*Directions for this task:* Once you find the line with "Lemma find_bets_spec (market_id" in the data that follows, repeat it and every line after it exactly, through the line with "market out.2 = alter".

*Data provided:*
(** Two outcomes under one key. *)
Definition duplicate_keys_payload : CreateMarket :=
  {| cm_game_type := "matka";
     cm_title := "Draw";
     cm_outcomes := [outcome "A" "first" (VFloat 1.5); outcome "A" "second" (VFloat 3)];
     cm_start_time := None |}.

(** A market with the key "A" on its second and third outcomes, and a user. *)
Definition repeated_key_payload : CreateMarket :=
  {| cm_game_type := "matka";
     cm_title := "Draw";
     cm_outcomes := [outcome "B" "other" (VFloat 2);
                     outcome "A" "first" (VFloat 1.5);
                     outcome "A" "second" (VFloat 3)];
     cm_start_time := None |}.

Definition duplicate_keys_db : DB :=
  run [ (1%N, example_clock, ReqCreateMarket repeated_key_payload);
        (2%N, example_clock, ReqCreateUser {| cu_username := "asha"; cu_email := None |}) ]
      empty_db.

(** A game type that is none of the three, no outcome, and an outcome without
    odds after a complete one. *)
Definition bad_type_payload : CreateMarket :=
  {| cm_game_type := "chess"; cm_title := "A vs B";
     cm_outcomes := [outcome "A" "Team A" (VFloat 1.8)]; cm_start_time := None |}.

Definition no_outcome_payload : CreateMarket :=
  {| cm_game_type := "other"; cm_title := "A vs B";
     cm_outcomes := []; cm_start_time := None |}.

Definition incomplete_payload : CreateMarket :=
  {| cm_game_type := "other"; cm_title := "A vs B";
     cm_outcomes := [outcome "A" "Team A" (VFloat 1.8);
                     {[ "key" := VStr "B"; "label" := VStr "Team B" ]}];
     cm_start_time := None |}.

(** An outcome at odds 0.5. *)
Definition low_odds_payload : CreateMarket :=
  {| cm_game_type := "cricket";
     cm_title := "A vs B";
     cm_outcomes := [outcome "A" "Team A" (VFloat 0.5)];
     cm_start_time := None |}.

(** An outcome whose odds is [null]. *)
Definition null_odds_payload : CreateMarket :=
  {| cm_game_type := "cricket";
     cm_title := "A vs B";
     cm_outcomes := [outcome "A" "Team A" VNone];
     cm_start_time := None |}.

(** * Properties *)

(** ** Rounding to two decimals *)





(** ** The float of an integer *)




Section Properties.

Context `{Externals}.

(** ** The settlement loop *)

Lemma settle_bets_cons (k : string) (now : nat → Z) (n : nat) (j : N)
    (bj : Bet.doc) (l : list (N * Bet.doc)) (db : DB) :
  settle_bets k now n ((j, bj) :: l) db
  = settle_bets k now (S n) l
      {| user := user db; market := market db;
         bet := alter (Bet.set_status (new_status bj k) (now n)) j (bet db) |}.
Proof. reflexivity. Qed.

Lemma settle_bets_spec (k : string) (now : nat → Z) (l : list (N * Bet.doc)) :
  ∀ (n : nat) (db : DB),
    NoDup l.*1 →
    (settle_bets k now n l db).1 = inr () ∧
    user (settle_bets k now n l db).2 = user db ∧
    market (settle_bets k now n l db).2 = market db ∧
    ∀ i : N,
      (i ∉ l.*1 → bet (settle_bets k now n l db).2 !! i = bet db !! i) ∧
      (∀ b, (i, b) ∈ l →
            ∃ t, bet (settle_bets k now n l db).2 !! i
                 = Bet.set_status (new_status b k) t <$> bet db !! i).
Proof.
  induction l as [|[j bj] l IH]; intros n db Hnd.
  - do 3 (split; [done|]). intros i. split; [done|].
    intros b Hb. by apply elem_of_nil in Hb.
  - rewrite fmap_cons in Hnd. apply NoDup_cons in Hnd as [Hj Hnd]. simpl in Hj.
    rewrite settle_bets_cons.
    set (db1 := {| user := user db; market := market db;
                   bet := alter (Bet.set_status (new_status bj k) (now n)) j (bet db) |}).
    destruct (IH (S n) db1 Hnd) as (Hok & Hu & Hm & Hb).
    destruct (settle_bets k now (S n) l db1) as [[e|[]] db2] eqn:E; [done|].
    cbn [fst snd] in *. do 3 (split; [done|]). intros i. split.
    + intros Hi. rewrite fmap_cons in Hi. apply not_elem_of_cons in Hi as [Hij Hi].
      simpl in Hij. destruct (Hb i) as [Hx _]. rewrite Hx by done.
      subst db1; cbn [bet].
      by rewrite lookup_alter_ne by congruence.
    + intros b Hin. apply elem_of_cons in Hin as [Heq|Hin].
      * injection Heq as -> ->. destruct (Hb j) as [Hx _]. rewrite Hx by done.
        subst db1; cbn [bet]. exists (now n). by rewrite lookup_alter_eq.
      * assert (i ≠ j) as Hij.
        { intros ->. apply Hj. apply list_elem_of_fmap. by exists (j, b). }
        destruct (Hb i) as [_ Hi]. destruct (Hi b Hin) as [t ->].
        exists t. subst db1; cbn [bet]. by rewrite lookup_alter_ne by congruence.
Qed.

(** ** What a settlement does *)

(** The bets a settlement finds are the stored bets with that [market_id],
    each once. *)
Lemma find_bets_spec (market_id : string) (db : DB) :
  ∃ l, find_bets market_id db = (inr l, db) ∧ NoDup l.*1 ∧
       ∀ i b, (i, b) ∈ l ↔ bet db !! i = Some b ∧ Bet.market_id b = market_id.
Proof.
  eexists. split; [reflexivity|]. split.
  - apply (sublist_NoDup _ (map_to_list (bet db)).*1).
    + apply NoDup_fst_map_to_list.
    + apply fmap_sublist, sublist_filter.
  - intros i b. rewrite list_elem_of_filter, elem_of_map_to_list. cbn. tauto.
Qed.

(** Settling an open market: the answer is [ok], the market record is set to
    settled, and the bets with that [market_id], and only they, are resolved. *)
Lemma settle_market_open (now : nat → Z) (market_id : string)
    (payload : SettlePayload) (db : DB) (mid : N) (m : Market.doc) :
  ObjectId_of_str market_id = Some mid →
  market db !! mid = Some m →
  Market.status m = "open" →
  let k := settled_outcome_key payload in
  let out := settle_market now market_id payload db in
  out.1 = inr StatusOk ∧
  user out.2 = user db ∧
  market out.2 = alter (Market.set_settled k (now 0%nat)) mid (market db) ∧
  ∀ i : N,
    (bet db !! i = None → bet out.2 !! i = None) ∧
    (∀ b, bet db !! i = Some b → Bet.market_id b ≠ market_id →
          bet out.2 !! i = Some b) ∧
    (∀ b, bet db !! i = Some b → Bet.market_id b = market_id →
          ∃ t, bet out.2 !! i = Some (Bet.set_status (new_status b k) t b)).
Proof.
  intros Hid Hm Hst k out. subst out.
  pose (db1 := {| user := user db;
                  market := alter (Market.set_settled k (now 0%nat)) mid (market db);
                  bet := bet db |}).
  destruct (find_bets_spec market_id db1) as (l & Hl & Hnd & Hin).
  assert (settle_market now market_id payload db
          = match settle_bets k now 1 l db1 with
            | (inl e, db') => (inl e, db')
            | (inr _, db') => (inr StatusOk, db')
            end) as ->.
  { unfold settle_market, oid, bind. rewrite Hid. cbn [ret find_one_market].
    rewrite Hm, Hst. cbn [String.eqb Ascii.eqb Bool.eqb negb update_one_market].
    fold db1. unfold find_bets in *. injection Hl as <-. reflexivity. }
  destruct (settle_bets_spec k now l 1 db1 Hnd) as (Hok & Hu & Hmk & Hb).
  destruct (settle_bets k now 1 l db1) as [[e|[]] db2]; [done|].
  cbn [fst snd] in *. do 3 (split; [done|]). intros i.
  destruct (Hb i) as [Hout Hfound]. split; [|split].
  - intros Hnone. rewrite Hout; [done|]. intros Hi.
    apply list_elem_of_fmap in Hi as ([i' b] & -> & Hi). apply Hin in Hi as [Hi _].
    cbn in Hi, Hnone. congruence.
  - intros b Hb0 Hne. rewrite Hout; [done|]. intros Hi.
    apply list_elem_of_fmap in Hi as ([i' b'] & -> & Hi). apply Hin in Hi as [Hi Heq].
    cbn in Hi, Hb0. congruence.
  - intros b Hb0 Heq. destruct (Hfound b) as [t Ht]; [by apply Hin|].
    exists t. rewrite Ht. cbn. by rewrite Hb0.
Qed.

*Reply:*
Lemma find_bets_spec (market_id : string) (db : DB) :
  ∃ l, find_bets market_id db = (inr l, db) ∧ NoDup l.*1 ∧
       ∀ i b, (i, b) ∈ l ↔ bet db !! i = Some b ∧ Bet.market_id b = market_id.
Proof.
  eexists. split; [reflexivity|]. split.
  - apply (sublist_NoDup _ (map_to_list (bet db)).*1).
    + apply NoDup_fst_map_to_list.
    + apply fmap_sublist, sublist_filter.
  - intros i b. rewrite list_elem_of_filter, elem_of_map_to_list. cbn. tauto.
Qed.

(** Settling an open market: the answer is [ok], the market record is set to
    settled, and the bets with that [market_id], and only they, are resolved. *)
Lemma settle_market_open (now : nat → Z) (market_id : string)
    (payload : SettlePayload) (db : DB) (mid : N) (m : Market.doc) :
  ObjectId_of_str market_id = Some mid →
  market db !! mid = Some m →
  Market.status m = "open" →
  let k := settled_outcome_key payload in
  let out := settle_market now market_id payload db in
  out.1 = inr StatusOk ∧
  user out.2 = user db ∧
  market out.2 = alter (Market.set_settled k (now 0%nat)) mid (market db) ∧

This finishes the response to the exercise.